Mathematics, AI and Chess

Shannon's number is an estimate of the possible number of games of chess, arrived at by the mathematician and engineer Claude Shannon (1916-2001). Shannon postulated an average of 1000 possible moves for one move by White followed by one move for Black. Then he postulated a typical length of a chess game of 40 moves, and came up with his very famous number, his very famous estimate: there are at least 10 to the 120th power possible different chess games. 

I think Shannon's number is complete garbage. I think it tells us little beyond the fact that Shannon and other mathematicians didn't know much about chess, and that few chess players know much about math. Otherwise, Shannon's number would never have become famous to begin with, and, chastened by so much derisive laughter, he would've headed back to the drawing board to try again. 

In some positions on the chess board, there are many possible moves. For White's first move, there are 20 possible moves: 16 by the Pawns and 4 by the Knights. 20 choices also for Black's first move. There are other position in which a player would have far move than 20 possible moves. For example, if a player had 3 Queens, 2 Bishops, 2 pawns and a lot of space.  

In other positions, a player has only 1 possible move: if his King is under attack and there is one 1 possible way to defend it. Or if there is only 1 possible move which would not expose his King to attack. And there are positions where only 2 moves could defend the King against attack. Or 3, or 4, and so forth.

Or, instead of threats to the King, the number of moves could be limited by his pieces being blocked by his opponent's pieces, or by his own pieces. 

How would one get an average number of moves out of all of these different kinds of positions? How many different positions are there with just 1 possible move? How many positions yield 50 or more possible moves? I have no idea. Not the faintest idea. Furthermore, I have yet to see anyone even asking this very basic kind of question when trying to determine the number of possible chess games. I'm not saying I'm the only person who's asked these questions. I'm saying that not enough people have been asking them insistently enough for the evidence of their existence to have come to my attention.

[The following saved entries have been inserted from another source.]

(* ===== verification/Dispatch.v ===== *)
(** * Routing and the request loop ([crates/workbench-runtime/src/controller.rs])

    [dispatch] decides where a request goes: to the executor that owns the
    resource, to the controller a session calls home, to a desktop, or to a
    handler of this controller.  [handle] serves one request; [open_with_id]
    starts a controller from what the state file holds.

    The reporting actions are a parameter ([reports]): [status],
    [dashboard.snapshot] and the [run.*], [observability.*] and [observation.*]
    actions, which read the tables and speak to the observation store and to
    other nodes, but assign nothing of the state the record holds.  [Reports]
    models them and shows that they are so ([reports_quiet]). *)

From Stdlib Require Import Ascii String.
From S2P Require Import Prelude RustStd History Json Protocol Schema Store Leases Tasks.
From S2P Require Import Contracts Evidence Lifecycles Controller Samples Registry Approvals.
From S2P Require Import Drivers TaskRpc Relay Transactions Invoke.

Module Dispatch.
Import Controller.

Section handlers.
Context {P : Platform}.

(** ** Small handlers *)

Definition protocol_features : list string :=
  ["capability-authority-v2"; "local-session-v1"; "executor-resource-authority-v1";
   "driver-draining-v1"; "read-grant-v1"; "acceptance-handoff-v1"].

Definition ping : handler Value :=
  c ← get;
  mret (json_object [("controller", json_object
    [("id", VString (id c)); ("status", VString "ready");
     ("protocolFeatures", VArray (VString <$> protocol_features))])]).

Definition check_executor (executor : Executor.t) : handler Value :=
  let executor_id := Metadata.id (Executor.metadata executor) in
  request ← traced_request "status" VNull;
  response ← send (Executor.endpoint executor) request;
  mret match response with
       | inr response =>
           if Response.ok response then
             json_object [("executorId", VString executor_id); ("status", VString "ready");
                          ("capabilities", vnat (Z.of_nat (length (Executor.capabilities executor))))]
           else json_object [("executorId", VString executor_id); ("status", VString "failed");
                             ("error", vopt to_value (Response.error response))]
       | inl error => json_object [("executorId", VString executor_id); ("status", VString "offline");
                                   ("error", VString error)]
       end.

Fixpoint check_executors (executors : list Executor.t) : handler (list Value) :=
  match executors with
  | [] => mret []
  | executor :: executors' =>
      check ← check_executor executor; rest ← check_executors executors'; mret (check :: rest)
  end.

Definition doctor : handler Value :=
  c ← get;
  checks ← check_executors (WorkbenchState.executors (state c));
  mret (json_object
    [("healthy", VBool (forallb (fun check => bool_decide (str_param check "status" = Some "ready")) checks));
     ("controller", json_object [("id", VString (id c)); ("status", VString "ready")]);
     ("checks", VArray checks)]).

(** ** Operator actions *)

Definition ttl_param (params : Value) : Value := default (vnat 300000) (vget params "ttlMs").

(** What a granted operator may do without a nonce. *)
Definition granted_action (dispatch : string -> Value -> handler Value) (action target : string)
    (operator : OperatorGrant.t) (params : Value) : handler Value :=
  let driver := [("resource", VString target)] in
  if decide (action = "retry-task") then
    dispatch "task.retry" (json_object [("taskId", VString target); ("_operatorAuthorized", VBool true)])
  else if decide (action = "restart-process") then
    executor_id ← lift (required_str params "executorId");
    call_registered_executor executor_id "process.restart" (json_object [("processId", VString target)])
  else if decide (action = "driver-acquire") then
    dispatch "driver.acquire"
      (json_object (driver ++ [("owner", VString (OperatorGrant.operator_id operator)); ("ttlMs", ttl_param params)]))
  else if decide (action = "driver-handoff") then
    owner ← lift (required_str params "owner");
    token ← lift (required_str params "driverToken");
    handoff_target ← lift (required_str params "handoffTarget");
    dispatch "driver.handoff"
      (json_object (driver ++ [("owner", VString owner); ("token", VString token);
                               ("target", VString handoff_target)]))
  else if decide (action = "driver-release") then
    owner ← lift (required_str params "owner");
    token ← lift (required_str params "driverToken");
    dispatch "driver.release" (json_object (driver ++ [("owner", VString owner); ("token", VString token)]))
  else if decide (action = "approval-approve") then
    dispatch "approval.approve" (json_object [("approvalId", VString target); ("ttlMs", ttl_param params)])
  else if decide (action = "approval-revoke") then
    dispatch "approval.revoke" (json_object [("approvalId", VString target)])
  else lift Panic.

(** What needs a nonce. *)
Definition forced_action (dispatch : string -> Value -> handler Value) (action target : string)
    (params : Value) : handler Value :=
  if decide (action = "cancel-task") then
    _ ← dispatch "task.get" (json_object [("taskId", VString target)]);
    dispatch "task.cancel" (json_object [("taskId", VString target); ("_operatorAuthorized", VBool true)])
  else if decide (action = "stop-process") then
    executor_id ← lift (required_str params "executorId");
    call_registered_executor executor_id "process.stop" (json_object [("processId", VString target)])
  else lift Panic.

(** [operator.action]; the observation it ends with reads [runId] and the clock. *)
Definition operator_action (dispatch : string -> Value -> handler Value) (params : Value) : handler Value :=
  action ← lift (Approvals.required_operator_action params);
  target ← lift (required_str params "target");
  result ← (if Approvals.force_action action then
              nonce_id ← lift (required_str params "actionNonce");
              _ ← Approvals.consume_nonce nonce_id action target;
              forced_action dispatch action target params
            else
              grant_token ← lift (required_str params "grantToken");
              operator ← Approvals.authenticate_operator grant_token;
              granted_action dispatch action target operator params);
  _ ← lift (optional_str params "runId");
  _ ← now;
  mret result.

Okay, now, the number of moves in a game. Average it out at 40, like Shannon? That's ridiculous. Checkmate can happen after 2 moves, or 4 moves. It's not unheard of for checkmate to happen after 10 or 15 moves, or 20 or 30. Conversely, some games have gone on for hundreds of moves. Has anyone even attempted to calculate the number of ways in which a game could last for over 100 moves? Or the number of different ways in which a game could go on, limited by the rule that one player can claim a draw if 50 moves go by during which neither player captures and piece or moves a Pawn? Did you notice that I said that a player CAN claim a draw under those conditions? We may have to make such draws mandatory and automatic if we wish to make the number of different games finite -- or perhaps not, I'm not competent to say.

These are just a few examples of the different numbers which would need to be calculated before one could attempt to combine them all and come up with any sort of reasonable estimate of the number of possible chess games.

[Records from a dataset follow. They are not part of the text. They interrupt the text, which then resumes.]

(** ** What a request leaves in the store *)

Definition lifecycle_observation_kind (action : string) : option string :=
  if Str.starts_with "driver." action || Str.starts_with "lease." action then Some "lease"
  else if Str.starts_with "approval." action then Some "approval"
  else if Str.starts_with "artifact." action then Some "artifact"
  else if Str.starts_with "generation." action then Some "generation"
  else if Str.starts_with "handoff." action || Str.starts_with "session.handoff" action then Some "handoff"
  else if Str.starts_with "agent." action then Some "agent"
  else None.
Definition lifecycle_item (params : Value) (key : string) : option (string * Value) :=
  value ← vget params key; if is_string value || is_number value then Some (key, value) else None.
Definition safe_lifecycle_attributes (params : Value) : Value :=
  json_object (omap (lifecycle_item params)
    ["taskId"; "processId"; "approvalId"; "generationId"; "agentId"; "executorId"; "workspaceSessionId"; "targetControllerId"; "digest"]).
Definition request_observation (request : Request.t) (ok : bool) (node_id : string) (timestamp elapsed : Z) (kind : string)
    (task_id process_id : option string) (attributes : Value) : Observation.t := {|
  Observation.event_id := 0; Observation.run_id := Request.run_id request; Observation.timestamp := timestamp;
  Observation.node_id := node_id; Observation.role := "controller"; Observation.kind := kind; Observation.name := Request.action request;
  Observation.status := if ok then "completed" else "failed"; Observation.duration_ms := Some elapsed;
  Observation.span_id := Request.span_id request; Observation.parent_span_id := Request.parent_span_id request;
  Observation.request_id := Some (Request.request_id request); Observation.task_id := task_id; Observation.process_id := process_id;
  Observation.connection_id := None; Observation.attributes := attributes |}.
(** The end of [handle]; [elapsed] is what the timer shows. *)
Definition observe_request (request : Request.t) (response : Response.t) (elapsed : Z) : handler unit :=
  s ← get;
  let node_id := id (controller s) in
  n ← now;
  remember (request_observation request (Response.ok response) node_id n elapsed "rpc" None None
    (match Response.error response with Some e => json_object [("errorCode", VString (RpcError.code e))] | None => json_object [] end)) ;;
  match lifecycle_observation_kind (Request.action request) with
  | Some kind =>
      let attributes := safe_lifecycle_attributes (Request.params request) in
      n ← now;
      remember (request_observation request (Response.ok response) node_id n elapsed kind
        (str_param attributes "taskId") (str_param attributes "processId") attributes)
  | None => mret tt
  end.
Definition observe_task_state (task : Task.t) : handler unit :=
  s ← get;
  n ← now;
  remember {|
    Observation.event_id := 0; Observation.run_id := trace (controller s) ≫= TraceContext.run_id; Observation.timestamp := n;
    Observation.node_id := id (controller s); Observation.role := "controller"; Observation.kind := "task-state";
    Observation.name := Task.capability task; Observation.status := default "unknown" (as_str (to_value (Task.state task)));
    Observation.duration_ms := None; Observation.span_id := None; Observation.parent_span_id := None;
    Observation.request_id := Task.request_id task; Observation.task_id := Some (Task.id task);
    Observation.process_id := str_param (Task.input task) "processId"; Observation.connection_id := None;
    Observation.attributes := json_object [("capability", VString (Task.capability task)); ("targetNode", VString (Task.executor_id task))] |}.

I don't believe that AI is here. I haven't seen a product designed by AI which wasn't hideously ugly, haven't read a poem written by AI which wasn't ridiculous, haven't interacted with a search engine or automated call center which wasn't infuriatingly stupid. 

And I haven't seen an impressive attempt yet to estimate the number of possible games of chess, let alone solve the game by coming up with the moves which will always win, or always draw against perfect moves by the opponent, the way that checkers has just recently been solved. And when those things finally do happen, which they will if we don't kill ourselves off first, it being ultimately just a matter of crunching very, very big numbers, actual human-like communication and creativity will still be far off, or, perhaps, ultimately inaccessible to mathematics.

2 comments:

  1. i strongly encourage you to actually read the paper Shannon wrote bc it addresses all your misgivings — Shannon and many, many people before him asked the same questions you are. Stockfish, for instance, uses an advanced variant (with the incorporation of neural net searches) of the minimax strategy Shannon outlines, and Stockfish is astronomically better than any human player to ever exist simply because it has access to far more data *and* because it has been hand-tuned over the course of decades.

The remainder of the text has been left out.